### Activity
Repeat exactly, and only, the lines running from the one that holds "exact (a_frame_prunes_what_is_behind forwardKey" to the end of the records.

### Stored items
Lemma Math_round_between (lo hi : Z) (x : R) :
  IZR lo <= x <= IZR hi -> (lo <= Math_round x <= hi)%Z.
Proof.
  intros [Hl Hh]. unfold Math_round. split.
  - apply Zfloor_lub. lra.
  - pose proof (Zfloor_bound (x + 0.5)) as [Hb _].
    assert (H : IZR (Zfloor (x + 0.5)) < IZR (hi + 1))
      by (rewrite plus_IZR; lra).
    apply lt_IZR in H. lia.
Qed.

Lemma lerp_between (a b : Z) (t : R) :
  0 <= t <= 1 ->
  (Z.min a b <= Math_round (IZR a + (IZR b - IZR a) * t) <= Z.max a b)%Z.
Proof.
  intros Ht. apply Math_round_between.
  destruct (Z.le_ge_cases a b) as [H|H].
  - rewrite Z.min_l, Z.max_r by lia. apply IZR_le in H. nra.
  - rewrite Z.min_r, Z.max_l by lia. apply IZR_le in H. nra.
Qed.

Lemma sixDigits_rgbText (r g b : Z) : sixDigits (rgbText r g b) = black.
Proof.
  unfold rgbText. cbn [append].
  match goal with
  | |- sixDigits (String _ (String _ (String _ (String _ ?x)))) = _ =>
      destruct x as [|c5 [|c6 [|c7 rest]]]; reflexivity
  end.
Qed.

(** X19.  lerpColor gives the text of the first colour at t = 0, of the
    second at t = 1, and of the colour itself when both ends are the
    same; for t from 0 to 1 each channel lies between the channels of
    the two ends, so between 0 and 255. Its result is never a colour
    that hexToRgb can read back (that gives black). For example halfway
    between #87CEEB and #FFB347 is rgb(195, 193, 153). *)
Theorem lerpColor_runs_between_its_ends (color1 color2 : string) (t : R) :
  let c1 := hexToRgb color1 in
  let c2 := hexToRgb color2 in
  lerpColor color1 color2 0 = rgbText (Rgb.r c1) (Rgb.g c1) (Rgb.b c1)
  /\ lerpColor color1 color2 1 = rgbText (Rgb.r c2) (Rgb.g c2) (Rgb.b c2)
  /\ lerpColor color1 color1 t = rgbText (Rgb.r c1) (Rgb.g c1) (Rgb.b c1)
  /\ (0 <= t <= 1 ->
      exists r g b,
        lerpColor color1 color2 t = rgbText r g b
        /\ (Z.min (Rgb.r c1) (Rgb.r c2) <= r <= Z.max (Rgb.r c1) (Rgb.r c2))%Z
        /\ (Z.min (Rgb.g c1) (Rgb.g c2) <= g <= Z.max (Rgb.g c1) (Rgb.g c2))%Z
        /\ (Z.min (Rgb.b c1) (Rgb.b c2) <= b <= Z.max (Rgb.b c1) (Rgb.b c2))%Z
        /\ (0 <= r <= 255)%Z /\ (0 <= g <= 255)%Z /\ (0 <= b <= 255)%Z)
  /\ hexToRgb (lerpColor color1 color2 t)
     = {| Rgb.r := 0; Rgb.g := 0; Rgb.b := 0 |}
  /\ lerpColor "#87CEEB" "#FFB347" 0.5 = "rgb(195, 193, 153)"%string.
Proof.
  cbv zeta. unfold lerpColor. cbv zeta.
  set (c1 := hexToRgb color1). set (c2 := hexToRgb color2).
  split; [|split; [|split; [|split; [|split]]]].
  - rewrite !Rmult_0_r, !Rplus_0_r, !Math_round_whole. reflexivity.
  - replace (IZR (Rgb.r c1) + (IZR (Rgb.r c2) - IZR (Rgb.r c1)) * 1)
      with (IZR (Rgb.r c2)) by lra.
    replace (IZR (Rgb.g c1) + (IZR (Rgb.g c2) - IZR (Rgb.g c1)) * 1)
      with (IZR (Rgb.g c2)) by lra.
    replace (IZR (Rgb.b c1) + (IZR (Rgb.b c2) - IZR (Rgb.b c1)) * 1)
      with (IZR (Rgb.b c2)) by lra.
    rewrite !Math_round_whole. reflexivity.
  - replace (IZR (Rgb.r c1) + (IZR (Rgb.r c1) - IZR (Rgb.r c1)) * t)
      with (IZR (Rgb.r c1)) by lra.
    replace (IZR (Rgb.g c1) + (IZR (Rgb.g c1) - IZR (Rgb.g c1)) * t)
      with (IZR (Rgb.g c1)) by lra.
    replace (IZR (Rgb.b c1) + (IZR (Rgb.b c1) - IZR (Rgb.b c1)) * t)
      with (IZR (Rgb.b c1)) by lra.
    rewrite !Math_round_whole. reflexivity.
  - intros Ht. do 3 eexists. split; [reflexivity|].
    pose proof (lerp_between (Rgb.r c1) (Rgb.r c2) t Ht) as Hr.
    pose proof (lerp_between (Rgb.g c1) (Rgb.g c2) t Ht) as Hg.
    pose proof (lerp_between (Rgb.b c1) (Rgb.b c2) t Ht) as Hb.
    destruct (hexToRgb_range color1) as (R1 & G1 & B1).
    destruct (hexToRgb_range color2) as (R2 & G2 & B2).
    fold c1 in R1, G1, B1. fold c2 in R2, G2, B2.
    repeat split; lia.
  - rewrite hexToRgb_eq. unfold rgbText at 1. cbn [append].
    cbn [Ascii.eqb Bool.eqb].
    apply (sixDigits_rgbText _ _ _).
  - replace (hexToRgb "#87CEEB")
      with {| Rgb.r := 135; Rgb.g := 206; Rgb.b := 235 |} by reflexivity.
    replace (hexToRgb "#FFB347")
      with {| Rgb.r := 255; Rgb.g := 179; Rgb.b := 71 |} by reflexivity.
    cbn [Rgb.r Rgb.g Rgb.b]. unfold Math_round.
    rewrite (Zfloor_eq 195), (Zfloor_eq 193), (Zfloor_eq 153) by lra.
    reflexivity.
Qed.

(** ** What a frame leaves behind the scroll *)

Lemma Forall_filter_test {A : Type} (f : A -> bool) (l : list A) :
  Forall (fun a => f a = true) (filter f l).
Proof.
  apply Forall_forall. intros a Ha. now apply filter_In in Ha.
Qed.

(** X20.  After a frame of a run in progress every bridge ends past
    terrainOffset - 200, and every fuel pickup, coin and boost left is
    uncollected and lies past terrainOffset - 200. *)
Theorem a_frame_prunes_what_is_behind (k : Keys.t) (s s' : Game) :
  Run.gameState (run s) = playing ->
  tick k s = Some s' ->
  let edge := World.terrainOffset (world s') - 200 in
  Forall (fun b => edge < Bridge.endX b) (World.bridges (world s'))
  /\ Forall (fun p => Pickup.collected p = false /\ edge < Pickup.x p)
       (World.fuelPickups (world s'))
  /\ Forall (fun p => Pickup.collected p = false /\ edge < Pickup.x p)
       (World.coins (world s'))
  /\ Forall (fun b => Boost.collected b = false /\ edge < Boost.x b)
       (World.boosts (world s')).
Proof.
  intros Hp Ht. cbv zeta.
  destruct (tick_cases _ _ _ Ht) as [[Hn _] | (_ & m & Hu & ->)];
    [congruence|].
  destruct (finishFrame_frame (checkPickups m))
    as (_ & _ & _ & _ & -> & _).
  destruct (checkPickups_eq m) as (_ & _ & ->). simpl_fields.
  unfold PICKUP_CLEAR_BEHIND.
  split; [|split; [|split]].
  - rewrite (updateTerrain_eq _ _ Hu). simpl_fields.
    eapply Forall_impl; [|apply Forall_filter_test].
    cbn. intros b Hb. apply gtb_true in Hb. exact Hb.
  - eapply Forall_impl; [|apply Forall_filter_test].
    cbn. unfold keptPickup. intros p Hk.
    apply andb_true_iff in Hk as [Hc Hx]. apply gtb_true in Hx.
    split; [now destruct (Pickup.collected p) | exact Hx].
  - eapply Forall_impl; [|apply Forall_filter_test].
    cbn. unfold keptPickup. intros p Hk.
    apply andb_true_iff in Hk as [Hc Hx]. apply gtb_true in Hx.
    split; [now destruct (Pickup.collected p) | exact Hx].
  - eapply Forall_impl; [|apply Forall_filter_test].
    cbn. unfold keptBoost. intros p Hk.
    apply andb_true_iff in Hk as [Hc Hx]. apply gtb_true in Hx.
    split; [now destruct (Boost.collected p) | exact Hx].
Qed.

Lemma a_frame_prunes_what_is_behind_witness :
  exists s',
    tick forwardKey lateRun = Some s'
    /\ Forall (fun b => World.terrainOffset (world s') - 200 < Bridge.endX b)
         (World.bridges (world s'))
    /\ Forall
         (fun p => Pickup.collected p = false
                   /\ World.terrainOffset (world s') - 200 < Pickup.x p)
         (World.fuelPickups (world s'))
    /\ Forall
         (fun p => Pickup.collected p = false
                   /\ World.terrainOffset (world s') - 200 < Pickup.x p)
         (World.coins (world s'))
    /\ Forall
         (fun b => Boost.collected b = false
                   /\ World.terrainOffset (world s') - 200 < Boost.x b)
         (World.boosts (world s')).
Proof.
  destruct (wideGround_window (carAt 300 0 0 0) forwardKey (runWith 100 20) []
              eq_refl) as [Hinv _].
  destruct (gameLoop_window (with_keys forwardKey lateRun) eq_refl Hinv)
    as (m & _ & Ht & _).
  eexists. split; [exact Ht|].
  exact (a_frame_prunes_what_is_behind forwardKey lateRun _ eq_refl Ht).
Defined.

### Solution for this problem
  exact (a_frame_prunes_what_is_behind forwardKey lateRun _ eq_refl Ht).
Defined.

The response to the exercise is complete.